Copying int to different memory location, receiving extra bytes than expected

Copying int to different memory location, receiving extra bytes than expected - c

Trying to pre-pend a 2 byte message length, after getting the length in a 4 byte int. I use memcpy to copy 2 bytes of the int. When I look at the second byte I copied, it is as expected, but accessing the first byte actually prints 4 bytes.
I would expect that dest[0] and dest[1] both contain 1 byte of the int. whether or not it's a significant byte, or the order is switched... I can throw in an offset on the memcpy or reversing 0 and 1. It does not have to be portable, I would just like it to work.
The same error is happening in Windows with LoadRunner and Ubuntu with GCC - so I have at least tried to rule out portability as a cause.
I'm not sure where I'm going wrong. I am suspecting it's related to my lack of using pointers recently? Is there a better approach to cast an int to a short and then put it in the first 2 bytes of a buffer?
char* src;
char* dest;
int len = 2753; // Hex - AC1
src=(char*)malloc(len);
dest=(char*)malloc(len+2);
memcpy(dest, &len, 2);
memcpy(dest+2, src, len);
printf("dest[0]: %02x", dest[0]);
// expected result: c1
// actual result: ffffffc1
printf("dest[1]: %02x", dest[1]);
// expected result: 0a
// actual result: 0a

You cannot just take a random two bytes out of a four byte object and call it a cast to short.
You will need to copy your int into a two byte int before doing your memcpy.
But actually, that isn't the best way to do it either, because you have no control over the byte order of an integer.
Your code should look like this:
dest[0] = ((unsigned)len >> 8) & 0xFF;
dest[1] = ((unsigned)len) & 0xFF;
That should write it out in network byte order aka big endian. All of the standard network protocols use this byte order.
And I'd add something like:
assert( ((unsigned)len & 0xFFFF0000) == 0 ); // should be nothing in the high bytes

Firstly, you are using printf incorrectly. This
printf("dest[0]: %02x", dest[0]);
uses x format specifier in printf. x format specifier requires an argument of type unsigned int. Not char, but unsigned int and only unsigned int (or alternatively an int with non-negative value).
The immediate argument you supplied has type char, which is probably signed on your platform. This means that your dest[0] contains -63. A variadic argument of type char is automatically promoted to type int, which turns 0xc1 into 0xffffffc1 (as a signed representation of -63 in type int). Since printf expects an unsigned int value and you are passing a negative int value instead, the behavior is undefined. The printout that you see is nothing more than a manifestation of that undefined behavior. It is meaningless.
One proper way to print dest[0] in this case would be
printf("dest[0]: %02x", (unsigned) dest[0]);
I'm pretty sure the output will still be ffffffc1, but in this case 0xffffffc1 is the prefectly expected result of integer conversion from negative -63 value to unsigned int type. Nothing unusual here.
Alternatively you can do
printf("dest[0]: %02x", (unsigned char) dest[0]);
which should give you your desired c1 output. Note that the conversion to int takes place in this case as well, but since the original value is positive (193), the result of the conversion to int is positive too and printf works properly.
Finally, if you want to work with raw memory directly, the proper type to use would be unsigned char from the very beginning. Not char, but unsigned char.
Secondly, an object of type int may easily occupy more than two 8-bit bytes. Depending on the platform, the 0xA and 0xC1 values might end up in completely different portions of the memory region occupied by that int object. You should not expect that copying the first two bytes of an int object will copy the 0xAC1 portion specifically.

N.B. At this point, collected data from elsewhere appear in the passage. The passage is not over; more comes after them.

Lemma group_renamable : renamable m sc inst.
Proof.
  pose proof (room_args f Hroom) as Hargs. constructor; [done| | |]; rewrite ?(cr_window _ _ _ _ _ _ Hres).
  - unfold arg_window_base. lia.
  - intros Hc. assert (ext_first inst <= max_nargs f); [|unfold arg_window_base; lia].
    unfold max_nargs. assert (ext_first inst ∈ (ext_first <$> filter (λ x, is_window_call (i_op x) = true) (insts f))) as Hin.
    { apply list_elem_of_fmap_2, list_elem_of_filter. split; [done|]. by eapply list_elem_of_lookup_2. }
    induction (ext_first <$> _) as [|x l IH]; [by apply elem_of_nil in Hin|]. apply elem_of_cons in Hin as [->|Hin]; simpl; [lia|]. specialize (IH Hin). lia.
  - intros r Hr. change (remap_ext_reg r sc m) with (place m sc (RVreg r)). pose proof (window_gt_1 f Hroom).
    destruct (place_cases r Hr) as [(-> & -> & _)|[(c & s & fr & -> & _ & _ & Hfr)|(c & -> & _ & _ & Hc & _)]]; [lia| |].
    + pose proof (stands_below _ _ _ _ Hfr). lia.
    + pose proof (color_below r c Hc). lia.
Qed.

Lemma not_loaded r : (r = 0 ∨ arg_window_base f <= r) → r ∉ load_pairs.*1.
Proof.
  intros Hr ([c s] & -> & (v & _ & _ & _ & fr & Hfr)%load_pair_spec)%list_elem_of_fmap. pose proof (stands_below _ _ _ _ Hfr). cbn [fst] in *. lia.
Qed.

(** A fixed register that is read is [0], [254] or [255]. *)
Lemma fixed_reads n : RFixed n ∈ reads inst → n = 0 ∨ arg_window_base f <= n.
Proof.
  intros (s & Hit & Hs)%list_elem_of_bind. assert (arg_window_base f <= 254) by (unfold arg_window_base; lia).
  assert (∀ o, RFixed n ∈ option_list (operand_item o) → n = 0 ∨ arg_window_base f <= n) as Ho.
  { intros o Ho. destruct o; cbn in Ho; try (by apply elem_of_nil in Ho); apply list_elem_of_singleton in Ho; simplify_eq; auto; right; lia. }
  destruct s as [slot| |slot| | | |]; cbn [spec_reads] in Hit; try (by apply list_elem_of_fmap in Hit as (? & ? & _)).
  - by eapply Ho.
  - apply list_elem_of_singleton in Hit. simplify_eq. auto.
  - destruct (range_slot inst slot Hs) as [-> Hc]. destruct (ef_calls _ Hform Hc) as [H0|(fr & Hfr & _)].
    + rewrite H0 in Hit. destruct (operand_item _); [apply list_elem_of_fmap in Hit as (? & _ & Hx%elem_of_n_range); lia|by apply elem_of_nil in Hit].
    + destruct (call_first_slot inst fr Hfr) as [E _]. rewrite E in Hit. by apply list_elem_of_fmap in Hit as (? & ? & _).
Qed.

Lemma loaded_values {V} (slots regs : N → V) it :
  it ∈ reads inst → run_loads slots load_pairs regs (place m sc it) = held m slots regs it.
Proof.
  intros Hit. destruct it as [r|n].
  - destruct (place_cases r Hit) as [(-> & -> & Es & E0)|[(c & s & fr & -> & Es & Hin & Hfr)|(c & -> & Es & E & Hc & Hg)]]; cbn [held]; rewrite Es.
    + rewrite E0. apply run_loads_other, not_loaded. by left.
    + apply run_loads_loaded; [done|]. intros s' (v & _ & _ & Es' & fr' & Hfr')%load_pair_spec.
      destruct (stands_color (kind_of v) (kind_of r) i v r c fr' fr) as [_ ->]; [by eapply lookup_lt_Some|done..|]. congruence.
    + rewrite E. apply run_loads_other. intros ([c' s'] & -> & (v & _ & _ & _ & fr & Hfr)%load_pair_spec)%list_elem_of_fmap. cbn [fst] in *.
      destruct Hfr as (Hfr & Ha & _ & _ & Hc'). apply (fresh_apart fr r c'); [done| | | |done|done].
      * rewrite Ha. by eapply lookup_lt_Some.
      * left. rewrite Ha. eapply Hlive; [done|]. by apply read_used.
      * intros ->. by eapply fresh_not_reg.
  - cbn [place held]. by apply run_loads_other, not_loaded, fixed_reads.
Qed.

Lemma group_reads {V} (slots regs : N → V) :
  run_copies slots (((λ cs : N * N, MkInst.inst_unspill (Reg cs.1) cs.2) <$> load_pairs) ++
    ((λ ds : N * N, MkInst.inst_mov (Reg ds.1) (Reg ds.2)) <$> (rewrite_inst inst m sc).2)) regs
    <$> use_regs (rewrite_inst inst m sc).1 = held m slots regs <$> reads inst.
Proof.
  rewrite run_copies_app, run_copies_loads, run_copies_movs, reads_renamed by apply group_renamable.
  apply list_fmap_ext. intros k it Hit%list_elem_of_lookup_2. by apply loaded_values.
Qed.
(* ===== verification/RegAlloc.v ===== *)
(** * Register allocation and call windows (crates/oxide_regalloc/src/lib.rs, finish.rs, call_window.rs)

    [alloc] colours and rewrites a function, writes its metadata back, moves
    the references of nested functions to its slots, and allocates the nested
    functions; [encode_call_window] stores at every call how many registers
    are live after it. *)

From stdpp Require Import base tactics numbers list option gmap strings.
From Stdlib Require Import NArith ZArith Lia Sorting.Sorted.
From S2P Require Import Prelude Opcode IR Contract Cfg Liveness Dce Interference Color Rewrite.
#[local] Set Warnings "-clear-no-such-hyp".
#[local] Set Warnings "-register-all".

Open Scope N_scope.

(** ** Metadata *)

(** Replacing the register count, the builtin slots, the parameter segment and
    the name register of a function. *)
Definition with_registers (f : IRFunction) (nregs : N) (builtins : list (string * N)) (pl : ParamLayout)
    (name_reg : option N) : IRFunction :=
  mkIRFunction (insts f) (label_pos f) (label_count f) (constants f) pl builtins
    (upvalue_captures f) (cells_needed f) (cell_names f) nregs (is_arrow f)
    (is_class_constructor f) (is_derived_constructor f) (needs_home_object f)
    (is_generator f) (is_async f) (is_strict f) (captured_this_const_idx f)
    (function_name f) name_reg (function_length f) (has_simple_params f)
    (is_top_level f) (const_overflow f) (nested f).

You make the assumption that an "int" is two bytes. What justification do you have for that? Your code is highly unportable.
You make another assumption that "char" is unsigned. What justification do you have for that? Again, your code is highly unportable.
You make another assumption about the ordering of bytes in an int. What justification do you have for that? Again, your code is highly unportable.

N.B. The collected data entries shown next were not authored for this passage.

(** A call alone is the composition of its steps. *)
Lemma get_or_insert_with_steps fg h ts i :
  ts !! i = Some (Start h) →
  rtc (cache_step compile) (fg, ts)
    ((CodeForge.get_or_insert_with fg h (compile h)).2, <[i:=Done h (CodeForge.get_or_insert_with fg h (compile h)).1]> ts).
Proof.
  intros Hi. unfold CodeForge.get_or_insert_with. destruct (CodeForge.lookup fg h) as [[m|] fg'] eqn:E; simpl.
  - apply rtc_once. by eapply step_hit.
  - destruct (CodeForge.store fg' h (compile h)) as [r fg2] eqn:E2. simpl.
    eapply rtc_l; [by eapply step_miss|]. apply rtc_once.
    rewrite <- (list_insert_insert_eq ts i (Done h r) (Compiling h)).
    eapply step_store; [|done]. apply list_lookup_insert_eq. by eapply lookup_lt_Some.
Qed.
End threads.
End forge.

(** ** Properties *)

(** C25: The cache is transparent in every interleaving of calls of
    [get_or_insert_with] with each other and with lookups, insertions and
    clearing by other threads: it never holds more modules than its capacity,
    what it returns for a hash is what compiling a source of that hash gives,
    and a call that has not returned can always go on and returns after at
    most two critical sections.  A call that runs alone is such a sequence of
    steps. *)
Theorem forge_transparent `{!LruOps CompiledModule, !LruLaws CompiledModule}
    (compile : N → res CompiledModule) n hs fg ts :
  0 < n → rtc (cache_step compile) (CodeForge.new n, Start <$> hs) (fg, ts) →
  CodeForge.len fg <= n ∧
  (∀ h m, (CodeForge.get fg h).1 = Some m → compile h = Ok m) ∧
  (∀ i h, ts !! i = Some (Start h) → let '(r, fg') := CodeForge.get_or_insert_with fg h (compile h) in
     r = compile h ∧ rtc (cache_step compile) (fg, ts) (fg', <[i:=Done h r]> ts)) ∧
  ∀ i h, hs !! i = Some h → ∃ p, ts !! i = Some p ∧ phase_hash p = h ∧
    (∀ r, p = Done h r → r = compile h) ∧
    (is_done p = false → ∃ fg' p', cache_step compile (fg, ts) (fg', <[i:=p']> ts) ∧
       (is_done p' = true ∨ p = Start h ∧ p' = Compiling h)).
Proof.
  intros Hn Hrun. assert (system_ok compile n hs (fg, ts)) as Hsys.
  { assert (∀ st st', rtc (cache_step compile) st st' → system_ok compile n hs st → system_ok compile n hs st') as Hrtc.
    { induction 1; [done|]. intros ?. eauto using step_ok. }
    eapply Hrtc; [done|]. by apply start_ok. }
  pose proof Hsys as (Hok & Hc & Hh & Hp). simpl in *. split_and!.
  - unfold CodeForge.len. rewrite lru_len_ok. apply (forge_bound _ _ Hok).
  - intros h m Hg. destruct (get_spec fg h) as (E & _). rewrite Hg in E. by apply Hc, assoc_elem.
  - intros i h Hi. pose proof (get_or_insert_with_steps compile fg h ts i Hi) as Hrun'.
    destruct (CodeForge.get_or_insert_with fg h (compile h)) as [r fg'] eqn:E. simpl in Hrun'. split; [|done].
    unfold CodeForge.get_or_insert_with in E. destruct (CodeForge.lookup fg h) as [[m|] fg2] eqn:E2.
    + injection E as <- <-. symmetry. by eapply lookup_compiled.
    + by destruct (compile h); injection E as <- _.
  - intros i h Hi. rewrite <- Hh, list_lookup_fmap in Hi. destruct (ts !! i) as [p|] eqn:Ei; [|done].
    injection Hi as <-. exists p. split_and!; [done..| |].
    + intros r Er. pose proof (Forall_lookup_1 _ _ _ _ Hp Ei) as H. rewrite Er in H. done.
    + intros Hd. by apply progress.
Qed.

instead of the literal 2, use sizeof(int). Never hard code the size of a type.
If this code should be portable, you should not use int, but a fixed size datatype.
If you need 16 bit, you could use int16_t.
Also, the printing of the chars would need a cast to unsigned. Now, the char is upcasted to an int, and the sign is extended. This gives the initial FFFF's

Related

c programming question on reinterpret_cast

What is the reinterpret_cast of (char) doing here?
unsigned int aNumber = 258; // 4 bytes in allocated memory [02][01][00][00]
printf("\n is printing out the first byte %02i",(char)aNumber); // Outputs the first byte[02]
Why am i getting out the first byte without pointing to it? such as (char*)&aNumber
is the %02i doing this = (char)*&aNumber
or is the reinterpret_cast of (char) cutting out the rest 3 bytes since it is a char it only allocate one byte of them 4 bytes?

First, reinterpret_cast is a C++ operator. What you've shown is not that but a C-style cast.
The cast is converting a value of type unsigned int to a value of type char. Conversion of an out-of-range value is implementation defined, but in most implementations you're likely to come across, this is implemented as reinterpreting the lower order bytes as the converted value.
In this particular case, the low order byte of aNumber has the value 0x02, so that's what the result is when casted to a char.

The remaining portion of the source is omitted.